### [What is being asked]
Nothing but the line with "Lemma frame_consider a" and the lines after it, through the end of the records below, is to be repeated, exactly as it is.
START Recorded information
(** * What no operation but [merge] changes *)

(** The configuration, its provenance, the roster and the retention cap. *)
Definition fixed_part (l : CognitiveLoop) :=
  (lp_config l, lp_config_proposal_id l, lp_registry l, lp_learning l,
   (lp_news l, lp_tech l, lp_macro l, lp_risk l, lp_reasoning l, lp_proposal_agent l),
   es_max_events (lp_stream l)).

Definition frame (l l' : CognitiveLoop) : Prop := fixed_part l' = fixed_part l.

#[global] Instance frame_preorder : PreOrder frame.
Proof. split; [done|]. intros l1 l2 l3 H1 H2. unfold frame in *. by rewrite H2. Qed.

Lemma frame_set_stream st l :
  es_max_events st = es_max_events (lp_stream l) -> frame l (set_stream st l).
Proof. intros E. destruct l. unfold frame, fixed_part. simpl in *. by rewrite E. Qed.

Lemma frame_emitL k p tid src t : tracks frame (emitL k p tid src t).
Proof. apply tracks_modify. intros l. by apply frame_set_stream. Qed.

Lemma frame_modify (f : CognitiveLoop -> CognitiveLoop) :
  (forall l, frame l (f l)) -> tracks frame (modify f).
Proof. apply tracks_modify. Qed.

(** A stream function keeps the cap. *)
Definition keeps_cap {A} (f : EventStream -> res (A * EventStream)) : Prop :=
  forall st a st', f st = Ok (a, st') -> es_max_events st' = es_max_events st.

Lemma frame_on_stream {A} (f : EventStream -> res (A * EventStream)) :
  keeps_cap f -> tracks frame (on_stream f).
Proof.
  intros Hf l. unfold on_stream. destruct (f (lp_stream l)) as [[a st]|e] eqn:E; [|done].
  apply frame_set_stream. by apply Hf in E.
Qed.

Lemma emit_signal_cap k n f m tid : keeps_cap (emit_signal k n f m tid).
Proof. intros st a st' H. unfold emit_signal in H. inv_ok H. by simplify_eq. Qed.

Lemma signal_emit_cap a m tid : keeps_cap (signal_emit a m tid).
Proof. destruct a; try apply emit_signal_cap; done. Qed.

Lemma reasoning_emit_cap a fs tid t : keeps_cap (reasoning_emit a fs tid t).
Proof. intros st p st' H. destruct a; try done. simpl in H. by simplify_eq. Qed.

Ltac frame_modify := apply frame_modify; by intros [].

Lemma frame_queue_add p s : tracks frame (queue_add p s).
Proof. frame_modify. Qed.

Lemma frame_queue_update pid cs : tracks frame (queue_update pid cs).
Proof. frame_modify. Qed.

Lemma frame_record_outcome p b : tracks frame (record_outcomeL p b).
Proof. frame_modify. Qed.

Lemma frame_record_score t b : tracks frame (record_score t b).
Proof. frame_modify. Qed.

Lemma frame_observe_all ms : tracks frame (observe_all ms).
Proof. frame_modify. Qed.

Lemma frame_set_importance im : tracks frame (modify (set_importance im)).
Proof. frame_modify. Qed.

Lemma frame_set_governor g : tracks frame (modify (set_governor g)).
Proof. frame_modify. Qed.

Lemma frame_proposal p tid :
  tracks frame (modify (fun l => set_stream (emit_proposal p tid (lp_stream l)) l)).
Proof. apply frame_modify. intros l. by apply frame_set_stream. Qed.

#[export] Hint Resolve frame_emitL frame_on_stream signal_emit_cap reasoning_emit_cap
  frame_queue_add frame_queue_update frame_record_outcome frame_record_score frame_observe_all
  frame_set_importance frame_set_governor frame_proposal : tracks.

(** Walk a computation with the hints, one case per branch. *)
Ltac tracks :=
  repeat first
    [ progress (intros; cbv beta zeta)
    | solve [auto 2 with tracks]
    | match goal with |- tracks _ (if ?b then _ else _) => destruct b end
    | match goal with |- tracks _ (match ?x with _ => _ end) => destruct x end
    | apply tracks_bind; [typeclasses eauto| |]
    | apply tracks_for_each; [typeclasses eauto|]
    | apply tracks_ret; typeclasses eauto
    | apply tracks_lift; typeclasses eauto
    | apply tracks_gets; typeclasses eauto ].

Section Frames.
Context `{Libm} `{PyRandom}.

Lemma frame_step m eq pos ex pnl tid : tracks frame (step m eq pos ex pnl tid).
Proof. unfold step. tracks. Qed.

Lemma frame_close_trade tid t : tracks frame (close_trade tid t).
Proof. unfold close_trade. tracks. Qed.

Lemma frame_detect_drift : tracks frame detect_drift.
Proof. unfold detect_drift. tracks. Qed.

Lemma frame_learn : tracks frame learn.
Proof. unfold learn. tracks. Qed.

Lemma frame_consider a p : tracks frame (consider a p).
Proof. unfold consider, block_proposal, reject_proposal, judge_candidate, conclude. tracks. Qed.

#[local] Hint Resolve frame_learn frame_consider : tracks.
END Recorded information
### [Exercise answer]
Lemma frame_consider a p : tracks frame (consider a p).
Proof. unfold consider, block_proposal, reject_proposal, judge_candidate, conclude. tracks. Qed.

#[local] Hint Resolve frame_learn frame_consider : tracks.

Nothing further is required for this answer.